Home→Forums→Share Your Truth→Anxiety: The Blur→Reply To: Anxiety: The Blur
It is the middle of the night. I’ve made a decision to take a leave from the program. Not quitting. But asking for a mental health leave. It shouldn’t be this distressful to live. It just shouldn’t. I took myself to a movie today. The entire movie I cried. I cried the whole way home.
I am so unhappy. Just so extremely unhappy. For what? Nothing. Isn’t my well being more important right now?
I wanted to make this decision a while ago. One of the main reasons I haven’t is because I fear, yet again, being a burden to my sister. And I fear her, yet again, thinking there’s always something up with me. But this is my life. I cannot keep living like this. I have made this decision on my own. Without parents. Without her. I saw myself today. I felt the body pain today so intensely. I felt the anger so intensely. I am MISERABLE.

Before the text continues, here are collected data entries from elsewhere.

(** * Multi-goal episode generation (script/generate_multigoal_dataset.py)

    A shallow embedding of the dataset generator: difficulty-ratio parsing,
    the candidate-pair pre-filter, the two rejection-sampling loops, the
    chained multi-goal walk and episode assembly.

    Modelling conventions.
    - A Python [float] is a value of [float] below: an exact rational for a
      finite double, plus the two infinities and NaN.  Comparisons, NaN
      propagation and the infinities follow IEEE 754; rounding of finite
      results is not modelled.
    - Exceptions and unbounded [while] loops: a computation yields [Ok v],
      [Raise e], or [Starved] when a [while] loop is still running after
      [fuel] iterations.
    - Python's global [random] generator and the simulator are external;
      they are fields of a [World]. *)

From Stdlib Require Import List ZArith QArith Qabs Qround Lia String Bool Arith NArith.
From Stdlib Require Import DecimalString.
Import ListNotations.

Local Open Scope Z_scope.

(** ** Floats *)

Inductive float : Type :=
| Fin (q : Q)
| PInf
| NInf
| NaN.

Definition is_nan (x : float) : bool :=
  match x with NaN => true | _ => false end.

(** IEEE comparison: [None] when either side is NaN (unordered). *)
Definition fcmp (x y : float) : option comparison :=
  match x, y with
  | NaN, _ | _, NaN => None
  | Fin a, Fin b => Some (a ?= b)%Q
  | NInf, NInf | PInf, PInf => Some Eq
  | NInf, _ | _, PInf => Some Lt
  | PInf, _ | _, NInf => Some Gt
  end.

Definition flt (x y : float) : bool :=
  match fcmp x y with Some Lt => true | _ => false end.

Definition fle (x y : float) : bool :=
  match fcmp x y with Some Lt | Some Eq => true | _ => false end.

Definition fgt (x y : float) : bool := flt y x.

Definition fneg (x : float) : float :=
  match x with
  | Fin a => Fin (- a)
  | PInf => NInf
  | NInf => PInf
  | NaN => NaN
  end.

Definition fabs (x : float) : float :=
  match x with
  | Fin a => Fin (Qabs a)
  | PInf | NInf => PInf
  | NaN => NaN
  end.

Definition fadd (x y : float) : float :=
  match x, y with
  | NaN, _ | _, NaN => NaN
  | Fin a, Fin b => Fin (a + b)
  | PInf, NInf | NInf, PInf => NaN
  | PInf, _ | _, PInf => PInf
  | NInf, _ | _, NInf => NInf
  end.

Definition fsub (x y : float) : float := fadd x (fneg y).

(** The infinity carrying the sign of [a]; NaN for zero times infinity. *)
Definition signed_inf (a : Q) (pos neg : float) : float :=
  match (a ?= 0)%Q with Gt => pos | Lt => neg | Eq => NaN end.

Definition fmul (x y : float) : float :=
  match x, y with
  | NaN, _ | _, NaN => NaN
  | Fin a, Fin b => Fin (a * b)
  | Fin a, PInf | PInf, Fin a => signed_inf a PInf NInf
  | Fin a, NInf | NInf, Fin a => signed_inf a NInf PInf
  | PInf, PInf | NInf, NInf => PInf
  | PInf, NInf | NInf, PInf => NInf
  end.

(** IEEE division, as performed when the divisor is a numpy scalar: a zero
    divisor gives an infinity or NaN, not an exception. *)
Definition fdiv (x y : float) : float :=
  match x, y with
  | NaN, _ | _, NaN => NaN
  | Fin a, Fin b =>
      if Qeq_bool b 0 then signed_inf a PInf NInf else Fin (a / b)
  | Fin _, _ => Fin 0
  | PInf, Fin b => if Qle_bool 0 b then PInf else NInf
  | NInf, Fin b => if Qle_bool 0 b then NInf else PInf
  | _, _ => NaN
  end.

Definition of_int (n : Z) : float := Fin (inject_Z n).

(** ** Outcomes *)

Inductive exn : Type :=
| ValueError (msg : string)
| ZeroDivisionError
| OverflowError
| IndexError.

Inductive result (A : Type) : Type :=
| Ok (a : A)
| Raise (e : exn)
| Starved.

Arguments Ok {A} a.
Arguments Raise {A} e.
Arguments Starved {A}.

Definition rbind {A B} (r : result A) (k : A -> result B) : result B :=
  match r with
  | Ok a => k a
  | Raise e => Raise e
  | Starved => Starved
  end.

Fixpoint rmap {A B} (f : A -> result B) (l : list A) : result (list B) :=
  match l with
  | [] => Ok []
  | x :: l' =>
      rbind (f x) (fun y => rbind (rmap f l') (fun ys => Ok (y :: ys)))
  end.

(** Python's [x / y] on two Python floats. *)
Definition py_truediv (x y : float) : result float :=
  match y with
  | Fin b => if Qeq_bool b 0 then Raise ZeroDivisionError else Ok (fdiv x y)
  | _ => Ok (fdiv x y)
  end.

(** Python's [int(x)]: truncation toward zero. *)
Definition py_int (x : float) : result Z :=
  match x with
  | Fin q => Ok (Z.quot (Qnum q) (Zpos (Qden q)))
  | NaN => Raise (ValueError "cannot convert float NaN to integer")
  | PInf | NInf => Raise OverflowError
  end.

(** Python's [sum(xs)]: left fold of [+] from the integer 0. *)
Definition py_sum (xs : list float) : float :=
  fold_left fadd xs (of_int 0).

(** ** Module constants *)

Definition DIFFICULTIES : list string :=
  ["very easy"; "easy"; "medium"; "hard"]%string.

Definition DIFFICULTY_BOUNDS : list float :=
  [Fin 1; Fin 3; Fin 7; Fin 13; Fin 20].

Definition MIN_DIST_RATIO : float := Fin (11 # 10).
Definition MIN_ISLAND_RADIUS : float := Fin (15 # 10).
Definition EPS : float := Fin (1 # 100000).

(** ** Command-line arguments

    [difficulty_ratios] holds the list built on the first line of
    [parse_difficulty_ratios]: the argument split on commas, each piece
    converted by [float()]. *)

Record Args : Type := {
  n_episodes : Z;
  n_goals_per_ep : Z;
  difficulty_ratios : list float;
  seed : Z
}.

(** One entry of the dictionary returned by [parse_difficulty_ratios]:
    the key and the tuple (count, min_d, max_d). *)
Definition bucket : Type := (string * (Z * float * float))%type.

(** [zip] of four sequences, as long as the shortest. *)
Fixpoint zip4 {A B C D} (a : list A) (b : list B) (c : list C) (d : list D)
  : list (A * B * C * D) :=
  match a, b, c, d with
  | x :: a', y :: b', z :: c', w :: d' => (x, y, z, w) :: zip4 a' b' c' d'
  | _, _, _, _ => []
  end.

Definition invalid_ratios : exn :=
  ValueError "Invalid difficulty ratios argument".

Definition bucket_of (n : Z) (tot : float) (e : string * float * float * float)
  : result bucket :=
  let '(k, r, min_d, max_d) := e in
  rbind (py_truediv (fmul r (of_int n)) tot) (fun x =>
  rbind (py_int x) (fun c => Ok (k, (c, min_d, max_d)))).

Definition parse_difficulty_ratios (args : Args) : result (list bucket) :=
  let ratios := difficulty_ratios args in
  if existsb (fun r => flt r (of_int 0)) ratios
     || negb (Nat.eqb (List.length ratios) 4)
  then Raise invalid_ratios
  else
    let tot := py_sum ratios in
    rmap (bucket_of (n_episodes args) tot)
         (zip4 DIFFICULTIES ratios
               (removelast DIFFICULTY_BOUNDS) (tl DIFFICULTY_BOUNDS)).



(** ** The world outside the script *)

Definition point : Type := (float * float * float)%type.

(** [pt[1]], the vertical coordinate. *)
Definition coord_y (p : point) : float := snd (fst p).

Record World : Type := {
  (** Python's global [random] generator: the n-th raw draw of this
      process.  The generator is seeded by the interpreter at import. *)
  py_random : nat -> N;
  (** [cfg.SIMULATOR.SCENE] and [cfg.TASK.SUCCESS.SUCCESS_DISTANCE]. *)
  cfg_scene : string;
  cfg_success_distance : float;
  (** The simulator: the n-th point returned by [sample_navigable_point]
      after [seed(s)], and its deterministic queries. *)
  navigable : Z -> nat -> point;
  island_radius : point -> float;
  geodesic_distance : point -> point -> float;
  agent_position : point;
  (** scipy's Euclidean metric and the [math] module. *)
  euclidean : point -> point -> float;
  math_pi : float;
  math_sin : float -> float;
  math_cos : float -> float
}.

Inductive sim_call : Type :=
| CallMakeSim
| CallGetAgentState
| CallSeed (s : Z)
| CallSampleNavigablePoint
| CallIslandRadius (p : point)
| CallGeodesicDistance (a b : point).

Record state : Type := {
  py_pos : nat;               (* draws taken from the global generator *)
  sim_seed : Z;               (* seed of the simulator's own generator *)
  sim_pos : nat;              (* points sampled since it was seeded *)
  sim_log : list sim_call     (* simulator calls so far, oldest first *)
}.

(** ** State and exception monad *)

Definition M (A : Type) : Type := state -> result A * state.

Definition ret {A} (a : A) : M A := fun s => (Ok a, s).

Definition bind {A B} (m : M A) (k : A -> M B) : M B :=
  fun s =>
    match m s with
    | (Ok a, s') => k a s'
    | (Raise e, s') => (Raise e, s')
    | (Starved, s') => (Starved, s')
    end.

Definition raise {A} (e : exn) : M A := fun s => (Raise e, s).
Definition starve {A} : M A := fun s => (Starved, s).

Definition lift {A} (r : result A) : M A := fun s => (r, s).

Declare Scope py_scope.
Delimit Scope py_scope with py.
Notation "x <- m ;; k" := (bind m (fun x => k))
  (at level 61, m at next level, right associativity) : py_scope.
Notation "' p <- m ;; k" := (bind m (fun x => let 'p := x in k))
  (at level 61, p pattern, m at next level, right associativity) : py_scope.
Notation "m ;; k" := (bind m (fun _ => k))
  (at level 61, right associativity) : py_scope.
Local Open Scope py_scope.

Definition log_call (c : sim_call) : M unit :=
  fun s => (Ok tt, {| py_pos := py_pos s; sim_seed := sim_seed s;
                      sim_pos := sim_pos s; sim_log := sim_log s ++ [c] |}).

(** [seq[i]] for a non-negative index. *)
Definition index {A} (seq : list A) (i : nat) : M A :=
  match nth_error seq i with
  | Some x => ret x
  | None => raise IndexError
  end.

(** [for _ in range(n)]: run [m] [n] times, collecting the values. *)
Fixpoint repeatM {A} (n : nat) (m : M A) : M (list A) :=
  match n with
  | O => ret []
  | S n' => x <- m ;; xs <- repeatM n' m ;; ret (x :: xs)
  end.

(** [d = None; while d is None or again: body]: the body runs once, then
    again while [again] holds of the variables it last assigned.  The value
    is the list of rejected assignments and the accepted one. *)
Fixpoint retry {A} (fuel : nat) (body : M A) (again : A -> bool)
  : M (list A * A) :=
  match fuel with
  | O => starve
  | S fuel' =>
      a <- body ;;
      if again a
      then ' (rej, r) <- retry fuel' body again ;; ret (a :: rej, r)
      else ret ([], a)
  end.

(** ** Data built by the generator *)

(** The variables assigned by one pass through the body of a rejection
    loop: the indices and points of the drawn leg, the Euclidean distance
    stored with the drawn candidate, and the geodesic distance returned by
    the simulator. *)
Record draw : Type := {
  dr_i : nat;
  dr_j : nat;
  dr_euc : float;
  dr_src : point;
  dr_dst : point;
  dr_d : float
}.

(** A candidate as stored in [candidates]: [((i, j), euc_d)]. *)
Definition candidate : Type := ((nat * nat) * float)%type.

(** The variables of one episode at the call of [make_episode]: [src],
    [last], [destinations] and [tot_d].  [w_legs] and [w_rejects] record
    the accepted and the rejected draws of its loops, in order. *)
Record walk : Type := {
  w_src : point;
  w_last : nat;
  w_destinations : list point;
  w_tot_d : float;
  w_legs : list draw;
  w_rejects : list draw
}.

Record NavigationGoal : Type := {
  position : point;
  radius : float
}.

Record NavigationEpisode : Type := {
  episode_id : string;
  scene_id : string;
  start_position : point;
  start_rotation : list float;
  goals : list NavigationGoal;
  info_difficulty : string;
  info_geodesic_distance : float
}.

(** One pass of the episode loop: the id and the difficulty label handed to
    [make_episode], the walk whose [src], [destinations] and [tot_d] are
    handed to it, and the value appended to [dataset.episodes] ([None] is
    Python's [None]). *)
Record assembled : Type := {
  as_id : string;
  as_difficulty : string;
  as_walk : walk;
  as_value : option NavigationEpisode
}.

(** [str(n)] for an integer. *)
Definition py_str (n : Z) : string :=
  NilZero.string_of_int (Z.to_int n).

(** [[(i, j) for i in range(n_pts - 1) for j in range(i + 1, n_pts)]] *)
Definition all_pairs (n_pts : nat) : list (nat * nat) :=
  flat_map (fun i => map (fun j => (i, j)) (seq (S i) (n_pts - S i)))
           (seq 0 (n_pts - 1)).

(** The while condition of both rejection loops, once [d] is assigned. *)
Definition loop_cond (min_d max_d : float) (a : draw) : bool :=
  flt (dr_d a) min_d
  || fgt (dr_d a) max_d
  || flt (fdiv (dr_d a) (dr_euc a)) MIN_DIST_RATIO.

My body hurts so much I can’t move. It’s like I’ve been lifting bricks. I cried so much I didn’t know I had that much liquid in me. My anxiety made me crazy today. No. Not anymore. This isn’t for me to be this way.
I don’t want to feel tortured anymore.
this isn’t just about not being able to do a job or having generalized anxiety. This is ME. This is a real problem. I am hurt. Traumatized. Severely. And I need healing time. I truly need to heal.